MATERIAL FOR THIS TASK ▸
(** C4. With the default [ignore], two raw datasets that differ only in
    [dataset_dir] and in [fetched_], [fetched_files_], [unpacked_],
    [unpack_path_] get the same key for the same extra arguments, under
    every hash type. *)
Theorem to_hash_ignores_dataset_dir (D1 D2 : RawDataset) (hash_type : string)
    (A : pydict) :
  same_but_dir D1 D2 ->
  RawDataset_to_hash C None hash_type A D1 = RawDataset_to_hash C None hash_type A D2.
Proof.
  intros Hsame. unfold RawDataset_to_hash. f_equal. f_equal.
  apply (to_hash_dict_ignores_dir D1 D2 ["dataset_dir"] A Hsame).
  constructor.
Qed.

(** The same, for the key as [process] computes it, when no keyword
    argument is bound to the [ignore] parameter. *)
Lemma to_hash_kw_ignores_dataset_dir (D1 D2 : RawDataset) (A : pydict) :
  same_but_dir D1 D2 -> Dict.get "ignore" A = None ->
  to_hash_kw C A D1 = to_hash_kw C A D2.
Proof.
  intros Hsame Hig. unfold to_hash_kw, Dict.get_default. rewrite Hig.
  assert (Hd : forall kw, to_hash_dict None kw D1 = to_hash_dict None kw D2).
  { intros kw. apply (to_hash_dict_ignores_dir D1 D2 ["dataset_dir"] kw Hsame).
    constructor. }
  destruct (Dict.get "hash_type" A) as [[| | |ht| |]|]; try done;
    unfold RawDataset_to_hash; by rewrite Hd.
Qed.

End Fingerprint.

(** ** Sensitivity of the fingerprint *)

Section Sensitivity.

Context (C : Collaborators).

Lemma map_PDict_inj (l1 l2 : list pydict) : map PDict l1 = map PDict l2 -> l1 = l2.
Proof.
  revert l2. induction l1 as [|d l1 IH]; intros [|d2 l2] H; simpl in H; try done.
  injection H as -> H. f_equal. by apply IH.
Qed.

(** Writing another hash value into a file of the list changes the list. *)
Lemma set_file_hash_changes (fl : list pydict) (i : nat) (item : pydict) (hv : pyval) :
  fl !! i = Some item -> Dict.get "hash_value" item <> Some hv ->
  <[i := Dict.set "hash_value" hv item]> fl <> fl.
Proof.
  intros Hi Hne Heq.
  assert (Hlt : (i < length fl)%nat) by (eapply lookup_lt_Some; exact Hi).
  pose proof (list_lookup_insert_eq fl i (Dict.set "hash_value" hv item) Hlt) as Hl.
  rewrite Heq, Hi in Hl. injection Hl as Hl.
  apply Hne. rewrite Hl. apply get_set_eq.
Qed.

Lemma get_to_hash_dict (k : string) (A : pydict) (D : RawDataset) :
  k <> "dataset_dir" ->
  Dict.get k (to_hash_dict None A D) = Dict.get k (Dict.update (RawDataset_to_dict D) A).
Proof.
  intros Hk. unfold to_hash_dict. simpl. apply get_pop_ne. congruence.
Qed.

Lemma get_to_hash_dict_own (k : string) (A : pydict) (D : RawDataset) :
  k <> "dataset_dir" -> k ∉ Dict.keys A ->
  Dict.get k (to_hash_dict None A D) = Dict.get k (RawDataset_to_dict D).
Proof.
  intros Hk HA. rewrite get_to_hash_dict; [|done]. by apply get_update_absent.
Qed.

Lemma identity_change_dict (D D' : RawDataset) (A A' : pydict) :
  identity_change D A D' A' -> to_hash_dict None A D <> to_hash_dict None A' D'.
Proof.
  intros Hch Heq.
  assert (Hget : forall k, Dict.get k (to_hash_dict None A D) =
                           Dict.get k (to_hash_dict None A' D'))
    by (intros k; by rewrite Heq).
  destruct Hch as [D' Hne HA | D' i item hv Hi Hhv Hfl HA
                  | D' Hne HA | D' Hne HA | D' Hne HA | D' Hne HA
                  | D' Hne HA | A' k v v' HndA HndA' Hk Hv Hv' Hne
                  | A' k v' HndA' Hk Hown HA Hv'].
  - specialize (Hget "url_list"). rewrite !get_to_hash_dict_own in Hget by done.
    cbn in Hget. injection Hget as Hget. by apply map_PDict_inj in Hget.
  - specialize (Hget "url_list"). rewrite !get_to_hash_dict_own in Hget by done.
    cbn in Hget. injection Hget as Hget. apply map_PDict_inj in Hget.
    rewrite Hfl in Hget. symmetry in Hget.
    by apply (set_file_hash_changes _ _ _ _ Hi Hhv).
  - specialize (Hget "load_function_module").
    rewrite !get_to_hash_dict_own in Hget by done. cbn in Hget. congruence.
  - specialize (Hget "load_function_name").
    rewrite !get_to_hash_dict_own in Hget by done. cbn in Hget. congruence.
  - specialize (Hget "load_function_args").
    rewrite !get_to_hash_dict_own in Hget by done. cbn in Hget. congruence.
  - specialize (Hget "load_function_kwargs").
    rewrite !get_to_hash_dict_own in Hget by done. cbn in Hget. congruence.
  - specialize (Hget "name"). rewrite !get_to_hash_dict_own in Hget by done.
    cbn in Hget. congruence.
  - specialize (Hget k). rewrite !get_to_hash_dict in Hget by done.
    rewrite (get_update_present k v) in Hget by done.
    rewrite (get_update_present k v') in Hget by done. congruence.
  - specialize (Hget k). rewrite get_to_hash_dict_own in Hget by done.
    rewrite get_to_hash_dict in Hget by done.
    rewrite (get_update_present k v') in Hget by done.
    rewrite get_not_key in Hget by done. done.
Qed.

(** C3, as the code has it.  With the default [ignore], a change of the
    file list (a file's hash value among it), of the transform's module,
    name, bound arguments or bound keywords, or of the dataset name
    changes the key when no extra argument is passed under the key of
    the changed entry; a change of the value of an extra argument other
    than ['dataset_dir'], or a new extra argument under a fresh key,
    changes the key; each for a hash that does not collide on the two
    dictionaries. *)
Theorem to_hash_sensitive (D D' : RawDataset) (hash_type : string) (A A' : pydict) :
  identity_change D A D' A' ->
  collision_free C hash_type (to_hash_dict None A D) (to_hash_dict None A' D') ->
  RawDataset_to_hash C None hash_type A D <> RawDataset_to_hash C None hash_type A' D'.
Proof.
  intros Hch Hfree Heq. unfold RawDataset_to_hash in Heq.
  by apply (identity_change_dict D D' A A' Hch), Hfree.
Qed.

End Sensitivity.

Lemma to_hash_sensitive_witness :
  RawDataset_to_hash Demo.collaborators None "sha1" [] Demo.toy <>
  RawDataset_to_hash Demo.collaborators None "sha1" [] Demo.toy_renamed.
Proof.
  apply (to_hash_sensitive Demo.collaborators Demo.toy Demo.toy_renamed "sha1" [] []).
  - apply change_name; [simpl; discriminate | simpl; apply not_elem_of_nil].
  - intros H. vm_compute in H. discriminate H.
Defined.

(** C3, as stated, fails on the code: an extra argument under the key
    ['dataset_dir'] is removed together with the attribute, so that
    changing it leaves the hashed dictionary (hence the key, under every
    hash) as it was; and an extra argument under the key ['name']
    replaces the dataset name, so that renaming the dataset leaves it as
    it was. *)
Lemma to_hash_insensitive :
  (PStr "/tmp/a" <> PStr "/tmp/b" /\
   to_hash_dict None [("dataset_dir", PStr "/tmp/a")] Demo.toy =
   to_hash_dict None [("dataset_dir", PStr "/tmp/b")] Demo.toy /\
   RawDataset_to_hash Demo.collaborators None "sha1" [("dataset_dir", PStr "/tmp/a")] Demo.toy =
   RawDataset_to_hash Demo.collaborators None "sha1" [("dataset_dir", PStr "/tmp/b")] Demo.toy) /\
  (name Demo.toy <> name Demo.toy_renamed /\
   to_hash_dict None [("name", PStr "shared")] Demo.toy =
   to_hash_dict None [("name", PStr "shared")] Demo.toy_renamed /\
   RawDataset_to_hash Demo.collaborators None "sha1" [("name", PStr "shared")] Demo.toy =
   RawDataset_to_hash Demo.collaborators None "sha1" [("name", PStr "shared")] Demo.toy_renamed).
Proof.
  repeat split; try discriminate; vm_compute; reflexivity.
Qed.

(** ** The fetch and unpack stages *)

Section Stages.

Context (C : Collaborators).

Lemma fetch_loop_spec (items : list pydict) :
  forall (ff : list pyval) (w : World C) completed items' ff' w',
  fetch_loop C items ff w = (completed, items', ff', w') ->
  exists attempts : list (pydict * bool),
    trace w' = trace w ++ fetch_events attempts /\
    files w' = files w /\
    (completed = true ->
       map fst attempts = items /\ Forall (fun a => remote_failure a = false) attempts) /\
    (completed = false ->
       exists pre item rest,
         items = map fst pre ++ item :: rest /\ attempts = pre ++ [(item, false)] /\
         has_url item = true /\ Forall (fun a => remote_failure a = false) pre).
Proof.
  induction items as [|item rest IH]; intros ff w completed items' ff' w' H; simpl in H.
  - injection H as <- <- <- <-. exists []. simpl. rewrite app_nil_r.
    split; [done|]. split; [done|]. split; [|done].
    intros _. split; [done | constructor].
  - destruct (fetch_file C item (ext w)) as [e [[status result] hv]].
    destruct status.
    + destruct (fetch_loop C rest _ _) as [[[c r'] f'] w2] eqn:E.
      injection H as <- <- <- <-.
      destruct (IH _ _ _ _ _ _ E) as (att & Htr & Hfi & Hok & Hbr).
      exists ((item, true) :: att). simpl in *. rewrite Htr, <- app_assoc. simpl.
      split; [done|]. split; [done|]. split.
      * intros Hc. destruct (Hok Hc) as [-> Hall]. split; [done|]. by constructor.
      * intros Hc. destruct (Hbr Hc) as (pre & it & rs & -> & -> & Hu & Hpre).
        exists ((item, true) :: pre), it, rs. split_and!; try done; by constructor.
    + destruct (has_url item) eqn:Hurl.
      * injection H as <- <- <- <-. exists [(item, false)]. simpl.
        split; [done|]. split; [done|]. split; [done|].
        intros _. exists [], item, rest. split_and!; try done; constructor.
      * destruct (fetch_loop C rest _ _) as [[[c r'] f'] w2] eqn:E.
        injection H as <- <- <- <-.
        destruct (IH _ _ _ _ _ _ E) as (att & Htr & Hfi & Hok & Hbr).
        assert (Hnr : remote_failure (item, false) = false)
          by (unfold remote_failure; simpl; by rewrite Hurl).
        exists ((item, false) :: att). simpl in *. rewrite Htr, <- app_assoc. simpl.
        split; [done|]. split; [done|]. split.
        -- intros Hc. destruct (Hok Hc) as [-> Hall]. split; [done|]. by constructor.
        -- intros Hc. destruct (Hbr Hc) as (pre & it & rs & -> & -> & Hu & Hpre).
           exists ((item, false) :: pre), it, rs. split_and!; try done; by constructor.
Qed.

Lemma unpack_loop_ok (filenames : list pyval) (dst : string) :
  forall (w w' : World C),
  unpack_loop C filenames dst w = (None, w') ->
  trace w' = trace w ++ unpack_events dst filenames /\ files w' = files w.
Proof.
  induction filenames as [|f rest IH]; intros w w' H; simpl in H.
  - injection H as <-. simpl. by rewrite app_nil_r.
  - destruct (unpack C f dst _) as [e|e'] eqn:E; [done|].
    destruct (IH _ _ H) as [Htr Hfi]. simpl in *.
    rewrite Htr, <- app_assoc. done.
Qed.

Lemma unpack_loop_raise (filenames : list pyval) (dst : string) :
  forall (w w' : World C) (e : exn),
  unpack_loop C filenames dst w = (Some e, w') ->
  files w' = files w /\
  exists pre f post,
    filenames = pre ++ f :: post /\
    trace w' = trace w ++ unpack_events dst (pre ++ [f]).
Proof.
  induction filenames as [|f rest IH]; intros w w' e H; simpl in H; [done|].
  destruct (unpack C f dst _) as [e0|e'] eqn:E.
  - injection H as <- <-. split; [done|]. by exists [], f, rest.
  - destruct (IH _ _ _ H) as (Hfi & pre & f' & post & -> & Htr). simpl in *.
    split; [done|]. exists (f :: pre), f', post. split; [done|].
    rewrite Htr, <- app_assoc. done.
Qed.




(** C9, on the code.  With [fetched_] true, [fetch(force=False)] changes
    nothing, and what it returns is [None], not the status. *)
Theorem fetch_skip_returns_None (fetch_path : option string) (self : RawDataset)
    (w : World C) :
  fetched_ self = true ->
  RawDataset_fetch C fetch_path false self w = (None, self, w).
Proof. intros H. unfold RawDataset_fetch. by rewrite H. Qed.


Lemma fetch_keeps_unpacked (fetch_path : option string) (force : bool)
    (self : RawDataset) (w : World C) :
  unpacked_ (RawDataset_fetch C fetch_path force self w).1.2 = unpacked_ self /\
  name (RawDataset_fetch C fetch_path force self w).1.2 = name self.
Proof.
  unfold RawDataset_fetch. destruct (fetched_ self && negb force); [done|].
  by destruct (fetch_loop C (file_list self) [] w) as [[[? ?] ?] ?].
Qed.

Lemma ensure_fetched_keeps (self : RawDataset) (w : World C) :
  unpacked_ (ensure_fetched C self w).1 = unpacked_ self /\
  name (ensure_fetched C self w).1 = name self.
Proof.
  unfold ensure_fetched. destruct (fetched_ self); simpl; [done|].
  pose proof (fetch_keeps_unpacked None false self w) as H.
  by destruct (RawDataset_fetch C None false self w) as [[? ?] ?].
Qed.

PROBLEM DESCRIPTION ▸
Set down, exactly and without anything extra, every line from the one that contains "- injection H as <- <-." through the final line of the material.

WRITTEN ANSWER ▸
  - injection H as <- <-. split; [done|]. by exists [], f, rest.
  - destruct (IH _ _ _ H) as (Hfi & pre & f' & post & -> & Htr). simpl in *.
    split; [done|]. exists (f :: pre), f', post. split; [done|].
    rewrite Htr, <- app_assoc. done.
Qed.




(** C9, on the code.  With [fetched_] true, [fetch(force=False)] changes
    nothing, and what it returns is [None], not the status. *)
Theorem fetch_skip_returns_None (fetch_path : option string) (self : RawDataset)
    (w : World C) :
  fetched_ self = true ->
  RawDataset_fetch C fetch_path false self w = (None, self, w).
Proof. intros H. unfold RawDataset_fetch. by rewrite H. Qed.


Lemma fetch_keeps_unpacked (fetch_path : option string) (force : bool)
    (self : RawDataset) (w : World C) :
  unpacked_ (RawDataset_fetch C fetch_path force self w).1.2 = unpacked_ self /\
  name (RawDataset_fetch C fetch_path force self w).1.2 = name self.
Proof.
  unfold RawDataset_fetch. destruct (fetched_ self && negb force); [done|].
  by destruct (fetch_loop C (file_list self) [] w) as [[[? ?] ?] ?].
Qed.

Lemma ensure_fetched_keeps (self : RawDataset) (w : World C) :
  unpacked_ (ensure_fetched C self w).1 = unpacked_ self /\
  name (ensure_fetched C self w).1 = name self.
Proof.
  unfold ensure_fetched. destruct (fetched_ self); simpl; [done|].
  pose proof (fetch_keeps_unpacked None false self w) as H.
  by destruct (RawDataset_fetch C None false self w) as [[? ?] ?].
Qed.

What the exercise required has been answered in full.